Bugün 11 Haziran. Trabzon’un tarihi ile Cumhuriyetimizin tarihini birbirine kenetleyen olaylardan birinin daha yıl dönümü.
Mustafa Kemal Atatürk, 88 yıl önce bugün, 11 Haziran 1937’de Trabzon seyahatindeyken malvarlığını Türk ulusuna bağışladı.
O gün Cumhurbaşkanı Mustafa Kemal Atatürk, 1924 ve 1930 ziyaretlerinden sonra 1937’de Trabzon’u üçüncü kez ziyaret ediyordu.

(Mustafa Kemal Atatürk’ün Trabzon ziyaretinden. 10 Haziran 1937)

Ulu önder, bugün Atatürk Köşkü müzesi olarak bilinen, Soğuksu semtinde, çam ağaçları ile çevrili bir alanda, Rum asıllı banker ve tüccar Konstantin Kabayanidis tarafından yazlık olarak yaptırılan köşkte ikamet ediyordu.
Atatürk, malvarlığını ulusuna bağışlama kararını, 11 Haziran’da konakladığı Soğuksu’daki bu köşkten, Başbakan İsmet İnönü’ye yazdığı tezkere ile duyurdu.
İşte bu köşkün 105 x 164 ölçüsündeki rölyefi, artık Paris’te, Trabzon Evi’nin (Maison de Trabzon) duvarında kalıcı olarak yer alacak.

(Mersin’in Yenişehir ilçesinin Belediye Başkanı, Trabzon Sürmeneli Abdullah Özyiğit)

Rölyefi, daha önce de Fransa’daki ilk ve tek Atatürk büstünü yaptırarak Paris’e gönderen Mersin Yenişehir’in Belediye Başkanı Abdullah Özyiğit yaptırdı.
Özyiğit Atatürk Köşkü’nün dışında, Sümela Manastırı’nın, Akçaabat Orta Mahalle’nin ve Trabzonspor logolu bir görselin de kabartmalarını yaptırarak Paris’e gönderdi.
Rölyefler burada Trabzon Evi’nin (Maison de Trabzon) duvarına monte edilecek.
Özellikle Atatürk Köşkü kabartmasının Paris’te kalıcı olarak yer alacak olması, bu tarihi mekanın ve Atatürk’ün 1937 ziyaretinin Mustafa Kemal Atatürk’ün yaşamında ve Cumhuriyet tarihindeki önemli yerinin hatırlanması için de önemli bir adım olacak.
Çünkü Atatürk’ün 10 – 12 Haziran 1937 Trabzon ziyareti, hem dünyada hiçbir liderin yapmadığı bir biçimde mal varlığını ulusuna bağışlaması açısından önemliydi.
Hem de Mustafa Kemal Atatürk’ün bu üçüncü ziyaretinin politik anlamı hayli güçlüydü.

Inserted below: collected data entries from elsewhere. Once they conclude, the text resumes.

(** Whatever the engine matches in a reply, a section holds only its
    documented keys, each at most once and in the documented order; the
    three build-volume keys come together or not at all; the progress
    section has its three byte keys and, when the layers matched, the two
    layer keys. *)
Theorem sections_hold_documented_keys (reply : string) :
  obj_keys (parse_info str_match reply) `sublist_of`
    ["Type"; "Name"; "Firmware"; "SN"; "Tool Count"; "Mac Address";
     "BuildVolumeX"; "BuildVolumeY"; "BuildVolumeZ"]%string /\
  (("BuildVolumeX"%string ∈ obj_keys (parse_info str_match reply) <->
    "BuildVolumeY"%string ∈ obj_keys (parse_info str_match reply)) /\
   ("BuildVolumeY"%string ∈ obj_keys (parse_info str_match reply) <->
    "BuildVolumeZ"%string ∈ obj_keys (parse_info str_match reply))) /\
  obj_keys (parse_head str_match reply) `sublist_of` ["X"; "Y"; "Z"]%string /\
  obj_keys (parse_status str_match reply) `sublist_of`
    ["Status"; "MachineStatus"; "MoveMode"; "Endstop"; "LED"; "CurrentFile";
     "StatusFlags"]%string /\
  obj_keys (parse_progress str_match reply) =
    ["BytesPrinted"; "BytesTotal"; "PercentageCompleted"]%string
    ++ match str_match reply REGEX_PATTERNS.progressLayers with
       | Some _ => ["LayerCurrent"; "LayerTotal"]%string
       | None => []
       end.
Proof.
  destruct (parse_info_keys reply) as [Hinfo Hvol].
  split; [done|]. split; [done|]. split; [apply parse_head_keys|].
  split; [apply parse_status_keys|apply parse_progress_keys].
Qed.

End AssemblerMore.

(** ** More on the transaction primitive *)

Section TransactionMore.
Import Transaction.

(** Once the promise has settled nothing that the socket reports later
    changes the outcome, the socket or what was written: the call
    settles once. *)
Theorem sendAndReceive_settles_once ip message evs evs' r :
  outcome ip message evs = Some r ->
  sendAndReceive_run ip message (evs ++ evs') = sendAndReceive_run ip message evs /\
  outcome ip message (evs ++ evs') = Some r.
Proof.
  intros Ho. unfold outcome, sendAndReceive_run in *. rewrite fold_left_app.
  destruct (run_outcome message evs (executor ip) eq_refl eq_refl) as [_ Hd].
  rewrite run_destroyed; [done|]. apply Hd. by eexists.
Qed.

Lemma sendAndReceive_settles_once_witness :
  sendAndReceive_run "10.0.0.5" "~M105" ([EvConnect; EvData "ok"] ++ [EvError "reset"; EvTimeout])
    = sendAndReceive_run "10.0.0.5" "~M105" [EvConnect; EvData "ok"] /\
  outcome "10.0.0.5" "~M105" ([EvConnect; EvData "ok"] ++ [EvError "reset"; EvTimeout])
    = Some (Resolved "ok").
Proof.
  exact (sendAndReceive_settles_once "10.0.0.5" "~M105" [EvConnect; EvData "ok"]
           [EvError "reset"; EvTimeout] (Resolved "ok") eq_refl).
Defined.

Lemma run_written message evs : forall c,
  exists k,
    written (fold_left (emit message) evs c) = written c ++ replicate k message /\
    (EvConnect ∉ evs -> k = 0%nat).
Proof.
  induction evs as [|ev evs IH]; intros c.
  - exists 0%nat. simpl. by rewrite app_nil_r.
  - cbn [fold_left]. destruct (IH (emit message c ev)) as (k & Hk & Hz).
    unfold emit in *. destruct (destroyed c).
    + exists k. split; [done|]. intros Hn. apply Hz. by apply not_elem_of_cons in Hn as [_ ?].
    + destruct ev; simpl in *;
        try (exists k; split;
             [ rewrite Hk; unfold on_data, on_timeout, on_error, settle; simpl;
               by destruct (promise c)
             | intros Hn; apply Hz; by apply not_elem_of_cons in Hn as [_ ?] ]).
      exists (S k). split.
      * rewrite Hk. unfold on_connect, write. simpl. by rewrite <- app_assoc.
      * intros Hn. apply not_elem_of_cons in Hn as [Hn _]. done.
Qed.

(** The only thing a call ever writes to the socket is its command line,
    and it writes nothing unless the connection is established. *)
Theorem sendAndReceive_writes_only_the_command ip message evs :
  Forall (fun line => line = message) (written (sendAndReceive_run ip message evs)) /\
  (EvConnect ∉ evs -> written (sendAndReceive_run ip message evs) = []).
Proof.
  unfold sendAndReceive_run.
  destruct (run_written message evs (executor ip)) as (k & Hk & Hz).
  rewrite Hk. simpl. split.
  - apply Forall_forall. intros x Hx. by apply elem_of_replicate in Hx as [-> _].
  - intros Hn. by rewrite (Hz Hn).
Qed.

End TransactionMore.

(** ** More on the subscription hub *)

Section HubMore.
Import JS Assembler Hub Invariants.

Implicit Types (h : State) (ip : string) (ws : nat).

(** *** Properties kept by every entry object *)

Section EntryInvariant.

Variable P : Entry -> Prop.
Hypothesis P_new : forall iv t, 500 <= iv -> P (mkEntry [] iv t).
Hypothesis P_retune : forall e iv t, P e -> 500 <= iv -> P (mkEntry (clients e) iv t).
Hypothesis P_add : forall e ws,
  P e -> P (mkEntry (set_add ws (clients e)) (intervalMs e) (timer e)).
Hypothesis P_delete : forall e ws,
  P e -> P (mkEntry (set_delete ws (clients e)) (intervalMs e) (timer e)).

Local Abbreviation all_entries := (Invariants.all_entries P).

Lemma ensurePolling_entries h ip iv :
  500 <= iv -> all_entries h -> all_entries (ensurePolling ip iv h).2.
Proof.
  intros Hiv Hall r e'. unfold ensurePolling.
  destruct (subscriptions h !! ip) as [r0|].
  - destruct (heap h !! r0) as [e0|] eqn:Hr0; [|by apply Hall].
    destruct (iv <? intervalMs e0); [|by apply Hall]. simpl.
    rewrite lookup_insert_Some. intros [[_ <-]|[_ Hr]]; [|by eapply Hall].
    apply P_retune; [by eapply Hall|done].
  - simpl. rewrite lookup_insert_Some. intros [[_ <-]|[_ Hr]]; [|by eapply Hall].
    by apply P_new.
Qed.

Lemma clients_add_entries h r0 ws : all_entries h -> all_entries (clients_add r0 ws h).
Proof.
  intros Hall r e'. simpl. rewrite lookup_alter_Some.
  intros [(_ & e & Hr & ->)|[_ Hr]]; [|by eapply Hall]. apply P_add. by eapply Hall.
Qed.

Lemma close_one_entries h ws kv : all_entries h -> all_entries (close_one ws h kv).
Proof.
  intros Hall r e'. unfold close_one. rewrite cleanupSubscription_heap. simpl.
  rewrite lookup_alter_Some.
  intros [(_ & e & Hr & ->)|[_ Hr]]; [|by eapply Hall]. apply P_delete. by eapply Hall.
Qed.

Lemma close_loop_entries ws (l : list (string * nat)) h :
  all_entries h -> all_entries (foldl (close_one ws) h l).
Proof.
  revert h. induction l as [|kv l IH]; intros h Hall; [done|].
  simpl. by apply IH, close_one_entries.
Qed.

Lemma message_interval_floor j : 500 <= message_interval j.
Proof. destruct j; simpl; lia. Qed.

Lemma query_interval_floor q : 500 <= query_interval q.
Proof. unfold query_interval. destruct (parse_int _ _) as [[? ?]|]; lia. Qed.

Lemma step_entries h ev : all_entries h -> all_entries (step h ev).1.
Proof.
  intros Hall. destruct ev as [ws q|ws m|ws|t|k data tr]; simpl.
  - unfold on_connection. destruct q as [[[[|c s]|] iv]|]; try done.
    pose proof (ensurePolling_entries h (String c s) (query_interval iv)
                  (query_interval_floor iv) Hall) as H1.
    destruct (ensurePolling _ _ h) as [r h1]. simpl in *.
    by apply (clients_add_entries h1 r ws).
  - unfold on_message. destruct m as [|ty [|c s] iv]; try done.
    destruct (String.eqb ty "subscribe").
    { pose proof (ensurePolling_entries h (String c s) (message_interval iv)
                    (message_interval_floor iv) Hall) as H1.
      destruct (ensurePolling _ _ h) as [r h1]. simpl in *.
      by apply (clients_add_entries h1 r ws). }
    destruct (String.eqb ty "unsubscribe").
    { simpl. destruct (subscriptions h !! String c s) as [r0|]; [|done].
      by apply (close_one_entries h ws (String c s, r0)). }
    by destruct (String.eqb ty "snapshot").
  - by apply close_loop_entries.
  - unfold on_tick. by destruct (timers h !! t).
  - unfold on_settle. by destruct (pending h !! k).
Qed.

(Mustafa Kemal Atatürk üçüncü kez Trabzon’da. 11 Haziran 1937)

Atatürk’ün, Kuvayı Milliye’nin örgütlenmesinden itibaren sorunlar yaşadığı Trabzon’daki muhalefete ilişkin, bu ziyaretinde, 1930’daki ikinci ziyaretindeki gibi bir endişe bulunmamaktaydı. 1935 yılında üçüncü genel müfettişlik kurulmuş ve başına da Atatürk’ün Selanik’ten çocukluk arkadaşı Tahsin Uzer getirilmiş, Uzer bölgede devrimlerin yerleşmesi için önemli çalışmalar yapmıştı. Atatürk, Cumhuriyet devrimlerinin Trabzon’da artık yerleştiğini gözlemleyecekti.
Nitekim Gazi’nin bu ziyareti sırasında, üçüncü genel müfettişlik sorumluluk alanındaki tüm vilayetlerin valileri, belediye başkanları ve CHP il başkanları da Trabzon’a davet edilmişlerdi.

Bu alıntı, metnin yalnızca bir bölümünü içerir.